3.1.6. Syntheses of 7a–d Following Step III of the General Procedure

3,5-Diallyl-3′,5′-bis(trifluoromethyl)-[1,1′-biphenyl]-4-ol (7c). Yield 65.4%; HPLC: 98.4%. 1H-NMR (CDCl3): δ 8.12 (s, 1H, 4′-H), 7.51-7.46 (m, 2H, 2′- and 6′-H), 7.30-7.24 (m, 1H, 2-H), 7.05–7.01 (m, 2H, 5- and 6-H), 6.16–6.03 (m, 2H, -CH=CH2), 5.29–5.15 (m, 4H, -CH=CH2), 4.65–4.43 (m, 4H, -CH2CH); HRMS [M + H]+ calcd. 409.1003; found 409.0998.

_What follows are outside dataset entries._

(* ===== verification/RelayLive.v ===== *)
(** * A relay session's live readings ([internal/relay])

    [v2session_livestate.go] and the drain of [v2session_push.go]: how a
    reading of a conversation's state (a prompt, a setting, a progress note)
    reaches a phone, through the session's push queue or from the snapshot a
    fresh session is given, beside producers that fill, mark and retire the
    queues at any lock. A phone first gets a clear of the reading's family,
    once per generation of the agent's session, then the reading. *)
From Stdlib Require Import Ascii String.
From stdpp Require Import prelude strings list gmap.
From S2P Require Import Prelude Utf8 RelayQueue.

Module RelayLive.

Import Utf8 RelayQueue.

Local Open Scope Z_scope.

(** ** Families *)

Definition TypeModalShown : string := "modal_shown".
Definition TypeQuestionShown : string := "question_shown".
Definition TypeSessionSettings : string := "session_settings".
Definition TypeModalDismissed : string := "modal_dismissed".
Definition TypeQuestionDismissed : string := "question_dismissed".
Definition TypeSessionSettingsUpdated : string := "session_settings_updated".
Definition TypeModelList : string := "model_list".
Definition TypeRekeyRequest : string := "rekey_request".
Definition MaxThreadEnvelopeBytes : Z := 65519.

Definition liveStateFamily (typ : string) : bool :=
  bool_decide (typ ∈ [TypeModalShown; TypeModalDismissed; TypeQuestionShown; TypeQuestionDismissed;
    "turn_state"; "stall"; "api_retry"; "compacting"; "thinking_progress"; "tool_progress";
    "background_task_progress"; "resetting"; "rate_limited"; "context_usage"; "model_announced";
    "session_facts"; TypeSessionSettings; TypeSessionSettingsUpdated; "mcp_status"; "slash_command_list";
    TypeModelList; "reply_suggestion"; "session_error"]).

Definition set_conversation (c : string) (e : Envelope) : Envelope :=
  MkEnvelope (ID e) (Type_ e) (TS e) (Payload e) (InReplyTo e) (EventID e) (HistoryEntryID e) c (SessionID e)
    (SessionStateCleared e) (PayloadEncrypted e).
Definition set_payload (p : string) (e : Envelope) : Envelope :=
  MkEnvelope (ID e) (Type_ e) (TS e) p (InReplyTo e) (EventID e) (HistoryEntryID e) (ConversationID e) (SessionID e)
    (SessionStateCleared e) (PayloadEncrypted e).
Definition without_ids (e : Envelope) : Envelope :=
  MkEnvelope (ID e) (Type_ e) (TS e) (Payload e) (InReplyTo e) None None (ConversationID e) (SessionID e)
    (SessionStateCleared e) (PayloadEncrypted e).

Definition liveStateClear (e : Envelope) : Envelope :=
  let typ :=
    if bool_decide (Type_ e = TypeModalDismissed) then TypeModalShown
    else if bool_decide (Type_ e = TypeQuestionDismissed) then TypeQuestionShown
    else if bool_decide (Type_ e = TypeSessionSettingsUpdated) then TypeSessionSettings
    else Type_ e in
  MkEnvelope (ID e) typ (TS e) "{}" None (EventID e) (HistoryEntryID e) (ConversationID e) (SessionID e) true (PayloadEncrypted e).

(** ** Readings that are well formed *)

(** What the code asks of [encoding/json]: whether bytes are JSON, the string
    they are, a string's encoding, the raw [conversation_id] of a payload and the
    string it is (empty: none, or no string), whether a payload is an object
    without fields, whether it is an inventory without models, and an
    envelope's encoded length. *)
Record json := MkJson {
  Valid : string -> bool;
  as_string : string -> option string;
  quote : string -> string;
  raw_conversation : string -> string;
  pushedConversationID : string -> string;
  empty_object : string -> bool;
  no_models : string -> bool;
  encoded : Envelope -> option Z;
}.

Section live.
Context (js : json).

Definition validLiveTag (tag : string) : bool :=
  bool_decide (tag = "") || bool_decide (TrimSpace tag = "null") ||
  match as_string js tag with Some id => negb (bool_decide (id = "")) | None => false end.

Definition with_conversation (r : LiveState) : Envelope :=
  let e := lv_Envelope r in
  if bool_decide (ConversationID e = "") then set_conversation (quote js (lv_ConversationID r)) e else e.

Definition names_conversation (r : LiveState) (identity : string) : bool :=
  bool_decide (identity = "") ||
  match as_string js identity with
  | Some id => negb (bool_decide (id = "")) && bool_decide (id = lv_ConversationID r)
  | None => false
  end.

Definition fits_frame (e : Envelope) : bool :=
  match encoded js e with Some n => n <=? MaxThreadEnvelopeBytes | None => false end.

(** [validateLiveState]: whether it returns no error. *)
Definition validateLiveState (r : LiveState) : bool :=
  let e := lv_Envelope r in
  if negb (liveStateFamily (Type_ e)) || bool_decide (lv_ConversationID r = "") || (SessionGeneration r =? 0) ||
     (Revision r =? 0) || negb (validLiveTag (SessionID e)) || negb (Valid js (Payload e))
  then false
  else if negb (forallb (names_conversation r) [ConversationID e; raw_conversation js (Payload e)]) then false
  else
    let e' := with_conversation r in
    if SessionStateCleared e' && negb (empty_object js (Payload e')) then false
    else
      let e' := without_ids (if SessionStateCleared e' then liveStateClear e' else e') in
      forallb fits_frame [e'; liveStateClear e'].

3-Allyl-5-(2-methylbut-3-en-2-yl)-3′,5′-bis(trifluoromethyl)-[1,1′-biphenyl]-4-ol (7d). Yield 65.4%; HPLC: 97.4%. 1H-NMR (CDCl3): δ 8.09 (s, 1H, 4′-H), 7.48–7.44 (m, 2H, 2′- and 6′-H), 7.21–7.18 (m, 1H, 2-H), 7.10–7.06 (m, 2H, 5- and 6-H), 6.13–6.04 (m, 2H, -CH=CH2), 5.25–5.13 (m, 4H, -CH=CH2), 4.55–4.36 (m, 4H, -CH2CH), 1.66 (s, 3H, -CH3), 1.63 (s, 3H, -CH3); HRMS [M + H]+ calcd. 437.1316; found 437.1315.

4. Conclusions

To date, suppression of angiogenesis-dependent tumor growth has been a widely accepted strategy for cancer therapy. Although acquired drug resistance remains an insurmountable obstacle of tumor- targeting therapy, it is unlikely to occur or at least at a low rate if the genetically stable ECs are targeted. Thus, ECs have been proven to be an attractive and potent target for angiogenesis therapy [21]. In the present study, 37 allylated biphenols represented a novel biphenyl structural motif and possessed a unique mode of action in anti-angiogenic and anti-tumor activity. In detail, 3-(2-methylbut-3-en-2-yl)-3′,5′-bis(trifluoromethyl)-[1,1′-biphenyl]-4-ol (5c) showed the strongest inhibitory effects on the proliferation, migration and tube formation of HUVECs featuring anti-angiogenic properties, and its average anti-proliferative activities against four tumor cell lines (C26, Hela, A549, and HepG2) demonstrated that the biologically active allylated biphenol molecule has dual functions and the inhibitory effect of 5c was specific on HUVEC migration and tube formation, rather than resulting from its cytotoxicity.